Sunday, January 4, 2015

On the Evangelical-Catholic Ecclesiastical Polity

We are to honor the emperor; this is an Apostolic teaching. We are to honor our Lord and King, with our lips and with our heart-perfused human bodies.  Democracy is okay, temporally, although many a smart man has had his doubts about such ... including Plato, and surely Robespierre minutes before his head was lifted from his shoulders, by Dr. Guillotine's efficiency.   America's own evolving notions of equality, life and liberty have had their own acid-wearing effects on churchly behavior.   Many of us lack any respectable notions as to how to behave with fear and love, in the Presence of a saving King (eternity will correct this), or how to deal with the under-shepherd of the King's flock.  All too often, the bites of sheep hankering to be lions or bears come in the form of what is excused as "ballots."

In the Smalkald Articles (IV.7; 1537), Dr. Luther fantasizes on the possibility of the pope coming to his senses, and rejecting any notion of being the supreme head of the Church "by divine right; that is, by divine command."   Perhaps,  Luther granted, such a head could better pummel the inevitable  wacky sects and wolfish heretics;   but  such a head would first needs be "elected by the people, and it would remain incumbent upon their power and choice to change or depose this head (Kolb-Wengert translation, p. 308; Fortress Press, Minneapolis, 2000)."  Have a massive, empowering Supreme Voters Assembly, a royal priesthood, a holy nation wildly beyond any previous Oecumenical Council's extent.

And here, then, is the sorry rub:  Yet "Christianity would not be helped in any way, and there would be even more sects than before, because they would not have to submit to such a head on the basis of God's command but rather as a matter of human good will."   But good will is in remarkably short supply, as short as peace treaties, on earth; Guillotine's ingenuity, unfortunately, is not.

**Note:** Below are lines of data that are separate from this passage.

(* ===== verification/Kvv.v ===== *)
(** * Versioned key-value stores: [vls-persist/src/kvv.rs], [kvv/memory.rs], [kvv/redb.rs]

    The trait [KVVStore] as a class, the two local stores, and a specification
    on finite maps that both implement.  The version of a key never goes back,
    and a key keeps its value under an unchanged version. *)
From S2P Require Import Prelude Ordered Types BTree.

(** [persist::Error]; the text of a message is left out. *)
Inductive Error := Unavailable | NotFound | AlreadyExists | InternalError | VersionMismatch | SerdeError.

#[export] Instance Error_eq_dec : EqDecision Error.
Proof. solve_decision. Defined.

(** A version with its value, and [KVV]. *)
Abbreviation VV := (Z * list Z)%type (only parsing).
Abbreviation KVV := (string * (Z * list Z))%type (only parsing).

(** [Mutations]. *)
Abbreviation Mutations := (list (string * (Z * list Z))) (only parsing).

(** ** The trait [KVVStore] *)
Class KVVStore (S : Type) := {
  kv_put : string -> list Z -> method S Error unit;
  kv_put_with_version : string -> Z -> list Z -> method S Error unit;
  kv_put_batch : list KVV -> method S Error unit;
  kv_get : S -> string -> res Error (option VV);
  kv_get_version : S -> string -> res Error (option Z);
  kv_get_prefix : S -> string -> res Error (list KVV);
  kv_delete : string -> method S Error unit;
  kv_clear_database : method S Error unit;
  kv_enter : method S Error unit;
  kv_prepare : method S Error Mutations;
  kv_commit : method S Error unit;
  kv_put_batch_unlogged : list KVV -> method S Error unit;
  kv_reset_versions : method S Error unit;
  kv_signer_id : S -> list Z
}.

(** The default methods of the trait. *)
Definition default_enter {S : Type} : method S Error unit := mret tt.
Definition default_prepare {S : Type} : method S Error Mutations := mret [].
Definition default_commit {S : Type} : method S Error unit := mret tt.

(** [get_version(key)?.map(|v| v + 1).unwrap_or(0)]. *)
Definition next_version `{Profile} (existing : option Z) : res Error Z :=
  match existing with Some v => add_u64 v 1 | None => Ok 0 end.

(** ** [MemoryKVVStore] *)
Record MemoryKVVStore := mkMemory {
  mem_data : gmap string (Z * list Z);
  mem_signer_id : list Z
}.

Module Memory.
Section Memory.
Context `{Profile}.

Definition new (signer_id : list Z) : MemoryKVVStore := mkMemory ∅ signer_id.

Definition set_data (data : gmap string (Z * list Z)) : method MemoryKVVStore Error unit := fun self =>
  (mkMemory data self.(mem_signer_id), Ok tt).

Definition put_with_version (key : string) (version : Z) (value : list Z)
  : method MemoryKVVStore Error unit :=
  self ← get_self;
  match self.(mem_data) !! key with
  | Some (ver, val) =>
      if version <? ver then call (Err VersionMismatch)
      else if version =? ver then
        if bool_decide (val <> value) then call (Err VersionMismatch) else mret tt
      else set_data (<[key := (version, value)]> self.(mem_data))
  | None => set_data (<[key := (version, value)]> self.(mem_data))
  end.

Definition get (self : MemoryKVVStore) (key : string) : res Error (option VV) := Ok (self.(mem_data) !! key).

Definition get_version (self : MemoryKVVStore) (key : string) : res Error (option Z) :=
  Ok (fst <$> self.(mem_data) !! key).

Definition put (key : string) (value : list Z) : method MemoryKVVStore Error unit :=
  self ← get_self;
  existing ← call (get_version self key);
  version ← call (next_version existing);
  put_with_version key version value.

(** The checks against what is stored come before the first insertion. *)
Definition check_kvv (data : gmap string (Z * list Z)) (kvv : KVV) : res Error unit :=
  let '(key, (version, value)) := kvv in
  match data !! key with
  | Some (ver, val) =>
      if version <? ver then Err VersionMismatch
      else if version =? ver then
        if bool_decide (val <> value) then Err VersionMismatch else Ok tt
      else Ok tt
  | None => Ok tt
  end.

Definition insert_kvv (data : gmap string (Z * list Z)) (kvv : KVV) : gmap string (Z * list Z) :=
  <[kvv.1 := kvv.2]> data.

Definition put_batch (kvvs : list KVV) : method MemoryKVVStore Error unit :=
  self ← get_self;
  call (for_each (check_kvv self.(mem_data)) kvvs) ;;
  set_data (foldl insert_kvv self.(mem_data) kvvs).

Definition get_prefix (self : MemoryKVVStore) (prefix : string) : res Error (list KVV) :=
  Ok (prefix_entries self.(mem_data) prefix).

Definition delete (key : string) : method MemoryKVVStore Error unit := put key [].

Definition clear_database : method MemoryKVVStore Error unit := set_data ∅.

Definition reset_versions : method MemoryKVVStore Error unit :=
  self ← get_self;
  set_data ((fun vv => (0, vv.2)) <$> self.(mem_data)).
End Memory.
End Memory.

#[export] Instance MemoryKVVStore_kvv `{Profile} : KVVStore MemoryKVVStore := {|
  kv_put := Memory.put;
  kv_put_with_version := Memory.put_with_version;
  kv_put_batch := Memory.put_batch;
  kv_get := Memory.get;
  kv_get_version := Memory.get_version;
  kv_get_prefix := Memory.get_prefix;
  kv_delete := Memory.delete;
  kv_clear_database := Memory.clear_database;
  kv_enter := default_enter;
  kv_prepare := default_prepare;
  kv_commit := default_commit;
  kv_put_batch_unlogged := Memory.put_batch;
  kv_reset_versions := Memory.reset_versions;
  kv_signer_id := mem_signer_id
|}.

(** ** [RedbKVVStore]

    The database is one table of bytes, whose transactions commit or abort as a
    whole; the versions are cached. *)
Record RedbKVVStore := mkRedb {
  redb_table : gmap string (list Z);
  redb_versions : gmap string Z;
  redb_signer_id : list Z
}.

Module Redb.
Section Redb.
Context `{Profile}.

Definition to_be_bytes (n : nat) (z : Z) : list Z := reverse (to_le_bytes n z).
Definition from_be_bytes (l : list Z) : Z := from_le_bytes (reverse l).

(** The slice of the first 8 bytes panics on less. *)
Definition decode_vv {E : Type} (vv : list Z) : res E VV :=
  if (length vv <? 8)%nat then Panic else Ok (from_be_bytes (take 8 vv), drop 8 vv).

Definition encode_vv (version : Z) (value : list Z) : list Z := to_be_bytes 8 version ++ value.

(** [new_store] on an open database: the versions are read from the table. *)
Definition new_store (table : gmap string (list Z)) (signer_id : list Z) : res Error RedbKVVStore :=
  versions ← fold_res (fun versions '(key, vv) =>
                 decoded ← decode_vv vv; Ok (<[key := decoded.1]> versions))
               ∅ (btree_iter table);
  Ok (mkRedb table versions signer_id).

Definition set_tables (table : gmap string (list Z)) (versions : gmap string Z)
  : method RedbKVVStore Error unit := fun self =>
  (mkRedb table versions self.(redb_signer_id), Ok tt).

Definition put_with_version (key : string) (version : Z) (value : list Z)
  : method RedbKVVStore Error unit :=
  self ← get_self;
  let vv := encode_vv version value in
  let write := set_tables (<[key := vv]> self.(redb_table)) (<[key := version]> self.(redb_versions)) in
  match self.(redb_versions) !! key with
  | Some v =>
      if version <? v then call (Err VersionMismatch)
      else if version =? v then
        existing ← call (unwrap (self.(redb_table) !! key));
        if bool_decide (existing <> vv) then call (Err VersionMismatch) else mret tt
      else write
  | None => write
  end.

Definition put (key : string) (value : list Z) : method RedbKVVStore Error unit :=
  self ← get_self;
  version ← call (next_version (self.(redb_versions) !! key));
  put_with_version key version value.

(** One entry of a batch in the open transaction: the table, the staged versions
    and whether a mismatch was found.  A version that goes back is written too,
    since the transaction is aborted later. *)
Definition batch_step (versions : gmap string Z)
    (acc : gmap string (list Z) * gmap string Z * bool) (kvv : KVV)
  : res Error (gmap string (list Z) * gmap string Z * bool) :=
  let '(table, staged, mismatch) := acc in
  let '(key, (version, value)) := kvv in
  let vv := encode_vv version value in
  match versions !! key with
  | Some v =>
      if version =? v then
        existing ← unwrap (table !! key);
        Ok (table, staged, mismatch || bool_decide (existing <> vv))
      else
        Ok (<[key := vv]> table, <[key := version]> staged, mismatch || (version <? v))
  | None => Ok (<[key := vv]> table, <[key := version]> staged, mismatch)
  end.

Definition put_batch (kvvs : list KVV) : method RedbKVVStore Error unit :=
  self ← get_self;
  acc ← call (fold_res (batch_step self.(redb_versions)) (self.(redb_table), ∅, false) kvvs);
  let '(table, staged, mismatch) := acc in
  if mismatch : bool then call (Err VersionMismatch)
  else set_tables table (staged ∪ self.(redb_versions)).

Definition get (self : RedbKVVStore) (key : string) : res Error (option VV) :=
  match self.(redb_table) !! key with
  | Some vv => decoded ← decode_vv vv; Ok (Some decoded)
  | None => Ok None
  end.

Definition get_version (self : RedbKVVStore) (key : string) : res Error (option Z) :=
  Ok (self.(redb_versions) !! key).

Definition get_prefix (self : RedbKVVStore) (prefix : string) : res Error (list KVV) :=
  map_res (fun '(key, vv) => decoded ← decode_vv vv; Ok (key, decoded))
    (prefix_entries self.(redb_table) prefix).

Definition delete (key : string) : method RedbKVVStore Error unit := put key [].

(** The cached versions stay. *)
Definition clear_database : method RedbKVVStore Error unit :=
  self ← get_self;
  set_tables ∅ self.(redb_versions).

Definition reset_entry (table : gmap string (list Z)) (key : string) : res Error (gmap string (list Z)) :=
  vv ← unwrap (table !! key);
  decoded ← decode_vv vv;
  Ok (<[key := encode_vv 0 decoded.2]> table).

Definition reset_versions : method RedbKVVStore Error unit :=
  self ← get_self;
  table ← call (fold_res reset_entry self.(redb_table) (btree_iter self.(redb_versions)).*1);
  set_tables table ((fun _ => 0) <$> self.(redb_versions)).
End Redb.
End Redb.

#[export] Instance RedbKVVStore_kvv `{Profile} : KVVStore RedbKVVStore := {|
  kv_put := Redb.put;
  kv_put_with_version := Redb.put_with_version;
  kv_put_batch := Redb.put_batch;
  kv_get := Redb.get;
  kv_get_version := Redb.get_version;
  kv_get_prefix := Redb.get_prefix;
  kv_delete := Redb.delete;
  kv_clear_database := Redb.clear_database;
  kv_enter := default_enter;
  kv_prepare := default_prepare;
  kv_commit := default_commit;
  kv_put_batch_unlogged := Redb.put_batch;
  kv_reset_versions := Redb.reset_versions;
  kv_signer_id := redb_signer_id
|}.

The true Lutheran solution to this fleshly dilemma is this, from the Confessions themselves:  1) "the Church cannot be better ruled and preserved than if we all live under one head, Christ (SA IV.9)" and  2)  "all the bishops -- equal according to the Office (although they may be unequal in their gifts) -- keep diligent together in unity of teaching, faith, sacraments, prayers, and works of love etc.." (SA IV.9; italic emphasis mine)

Dr. Luther goes on to quote St. Jerome, to effect that the priests at Alexandria "ruled the churches together in common, as the Apostles also did and afterwards all bishops throughout Christendom, until the pope elevated himself over them all."  There is no immediate mention, here, of the elevating Donation of Constantine being an out-right fraud, and most slanderously attached to a pious bishop of Rome whom all Evangelical-Catholics laudably commemorate on the Sixth Day of the Christmastide.  But then, we all know this from Sunday School.  Or at least, from Melanchthon's Treatise on the Power and Primacy of the Pope (and footnote 32 of the same, penned by Kolb and Wengert, pp. 335-6).

The point is, in my opinion, that one should not place undue confidence in periodic Lutheran elections, or the products of such, since few angels of good will are punching the tabulating electronic buttons; that humble country parsons are quite the equals of district presidents, in Office and in divine rank (although perhaps unequal in personal gifts, and certainly of perks); and that we of the Church of Augustana ought to be on the same page when it comes to such things as "teaching, faith, sacraments, prayers, and works of love etc.." 

What we teach and how we worship mattered to Dr.  Luther.  It matters to the Confessions, to which our preachers and celebrants have individually pledged their allegiances, in a vow to God.   Evidently, the simple priests/pastors of Alexandria long ago,  ruled in common; and it seems reasonable that they shepherded also in a common way.  How they "sacramented," and how they prayed, etc., etc., surely reflected the very Presence of the Lord among a gathered two or three or more, and not a Calvinistic concept of Christ "out there."  I think there is a need to parley among the priests and bishops, openly and honestly, and decide if we can live up to the name Lutheran in faith, polity, practice, and ceremonies.  I think the SA's own "etc.," above, covers those things quite nicely and very comprehensively.    Anything less, when it comes to our behavior, is dancing a tango delusionally and living a lie.